# COnstraint-Based Reconstruction and EXascale Analysis
[docs-img-stable]: https://img.shields.io/badge/docs-stable-blue.svg
[docs-url-stable]: https://lcsb-biocore.github.io/COBREXA.jl
[docs-img-dev]: https://img.shields.io/badge/docs-latest-0af.svg
[docs-url-dev]: https://lcsb-biocore.github.io/COBREXA.jl/dev/
[ci-img]: https://github.com/LCSB-BioCore/COBREXA.jl/actions/workflows/ci.yml/badge.svg?branch=master
[ci-url]: https://github.com/LCSB-BioCore/COBREXA.jl/actions/workflows/ci.yml
[cov-img]: https://codecov.io/gh/LCSB-BioCore/COBREXA.jl/branch/master/graph/badge.svg?token=H3WSWOBD7L
[cov-url]: https://codecov.io/gh/LCSB-BioCore/COBREXA.jl
[contrib-img]: https://img.shields.io/badge/contributions-start%20here-green
[contrib-url]: https://github.com/LCSB-BioCore/COBREXA.jl/blob/master/.github/CONTRIBUTING.md
[repostatus-url]: https://www.repostatus.org/#active
[repostatus-img]: https://www.repostatus.org/badges/latest/active.svg
| **Documentation** | **Tests** | **Coverage** | **How to contribute?** | **Project status** |
|:--------------:|:-------:|:---------:|:---------:|:---------:|
| [![docs-img-stable]][docs-url-stable] [![docs-img-dev]][docs-url-dev] | [![CI][ci-img]][ci-url] | [![codecov][cov-img]][cov-url] | [![contrib][contrib-img]][contrib-url] | [![repostatus-img]][repostatus-url] |
This is package provides constraint-based reconstruction and analysis tools for
exa-scale metabolic models in Julia.
## How to get started
### Prerequisites and requirements
- **Operating system**: Use Linux (Debian, Ubuntu or centOS), MacOS, or Windows
10 as your operating system. `COBREXA` has been tested on these systems.

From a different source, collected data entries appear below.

(** The layout of an index without locations. *)
Definition fixedFrames (ps : Z) (locs : list PageLoc) : bool :=
  forallb (λ '(i, l), bool_decide (PageMap.Codec l = CodecRaw ∧ Stored l = ps ∧ Off l = PageEntryOffset ps i + 4))
    (zip (seqZ 0 (zlen locs)) locs).

(** Whether one object is what the manifest and its entry say. *)
Definition checkL1 (s : Scope) (epoch : Z) (man : Manifest) (key : string) (e : PageIndexEntry) (raw : bytes) :
    result epochError bool :=
  '(h, payload) ←ᵣ rmap_err ErrCorruptSegment (Decode raw);
  if decide (hKind h ≠ KindSnapshot ∨ hEpoch h ≠ epoch ∨ hStartTxID h ≠ mnMaxTxID man ∨ hEndTxID h ≠ mnMaxTxID man
             ∨ key ≠ L1Prefix s epoch +:+ SegmentName h) then Ok false
  else
    d ←ᵣ rmap_err ErrCorruptPages (DecodeWALPageMap payload);
    nums ←ᵣ rmap_err ErrCorruptPages (PageMapNumbers payload);
    if decide (dPageSize d ≠ iePageSize e ∨ dCommit d ≠ ieCommit e ∨ nums ≠ iePages e) then Ok false
    else
      locs ←ᵣ rmap_err ErrCorruptPages (PageLocs payload);
      Ok (if decide (ieLocs e = []) then fixedFrames (dPageSize d) locs else bool_decide (locs = ieLocs e)).

(** The objects when all of them are right, [None] when one is not. *)
Fixpoint checkObjects (s : Scope) (epoch : Z) (man : Manifest) (keys : list string)
    (entries : gmap string PageIndexEntry) : prog (result epochError (option (list bytes))) :=
  match keys with
  | [] => mret (Ok (Some []))
  | key :: keys =>
      match entries !! key with
      | None => mret (Ok None)
      | Some e =>
          if negb (hasPrefix (L1Prefix s epoch) key) || bool_decide (iePageSize e ≠ mnPageSize man)
             || bool_decide (ieCommit e ≠ mnCommit man)
          then mret (Ok None)
          else
            raw ←! onReplica (ReadSegment key);
            match checkL1 s epoch man key e raw with
            | Err err => mret (Err err)
            | Ok false => mret (Ok None)
            | Ok true =>
                rest ←! checkObjects s epoch man keys (delete key entries);
                mret (Ok (raws ← rest; Some (raw :: raws)))
            end
      end
  end.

- **Julia language**: In order to use `COBREXA`, you need to install Julia 1.0
or higher. Download and follow the installation instructions for Julia
[here](https://julialang.org/downloads/).

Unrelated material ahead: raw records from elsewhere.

Lemma restore_goes_back_witness :
  length restoredTwo = 5%nat
  ∧ lastBase (groupsAt exampleRoom 0 twoEpochs) (epochsAt exampleRoom 0 twoEpochs) = Some 1%nat
  ∧ ∃ r, alone atStart noCalls (RestoreChain id 1 exampleRoom 0) twoEpochs newManager = Some (twoEpochs, newManager, r)
    ∧ match r with
      | Ok segs => ∃ from v, candidate (groupsAt exampleRoom 0 twoEpochs) (epochsAt exampleRoom 0 twoEpochs) from
          ∧ chainFrom id 1 atStart noCalls exampleRoom twoEpochs newManager (groupsAt exampleRoom 0 twoEpochs)
              (epochsAt exampleRoom 0 twoEpochs) from segs
          ∧ ValidateChain (sgRaw <$> segs) = Ok v
          ∧ ∀ j out, candidate (groupsAt exampleRoom 0 twoEpochs) (epochsAt exampleRoom 0 twoEpochs) j → (from < j)%nat →
              chainFrom id 1 atStart noCalls exampleRoom twoEpochs newManager (groupsAt exampleRoom 0 twoEpochs)
                (epochsAt exampleRoom 0 twoEpochs) j out →
              ∃ e, ValidateChain (sgRaw <$> out) = Err e
      | Err _ => ∀ j out, candidate (groupsAt exampleRoom 0 twoEpochs) (epochsAt exampleRoom 0 twoEpochs) j →
          chainFrom id 1 atStart noCalls exampleRoom twoEpochs newManager (groupsAt exampleRoom 0 twoEpochs)
            (epochsAt exampleRoom 0 twoEpochs) j out →
          ∃ e, ValidateChain (sgRaw <$> out) = Err e
      end.
Proof.
  split; [vm_compute; reflexivity|]. split; [vm_compute; reflexivity|].
  apply (restore_goes_back id 1 atStart noCalls exampleRoom 0 twoEpochs newManager 1).
  - vm_compute. reflexivity.
  - vm_compute. reflexivity.
  - apply twoEpochs_readable.
Defined.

- **Hardware requirements**: `COBREXA` runs on any hardware that can run Julia,
and can easily use resources from multiple computers interconnected on a
network. For processing large datasets, you are required to ensure that the
total amount of available RAM on all involved computers is larger than the
data size.
- **Optimization solvers**: `COBREXA` uses
[`JuMP.jl`](https://github.com/jump-dev/JuMP.jl) to formulate optimization
problems and is compatible with all [`JuMP` supported
solvers](https://jump.dev/JuMP.jl/stable/installation/#Supported-solvers).
However, to perform analysis at least one of these solvers needs to be
installed on your machine. For a pure Julia implementation, you may use e.g.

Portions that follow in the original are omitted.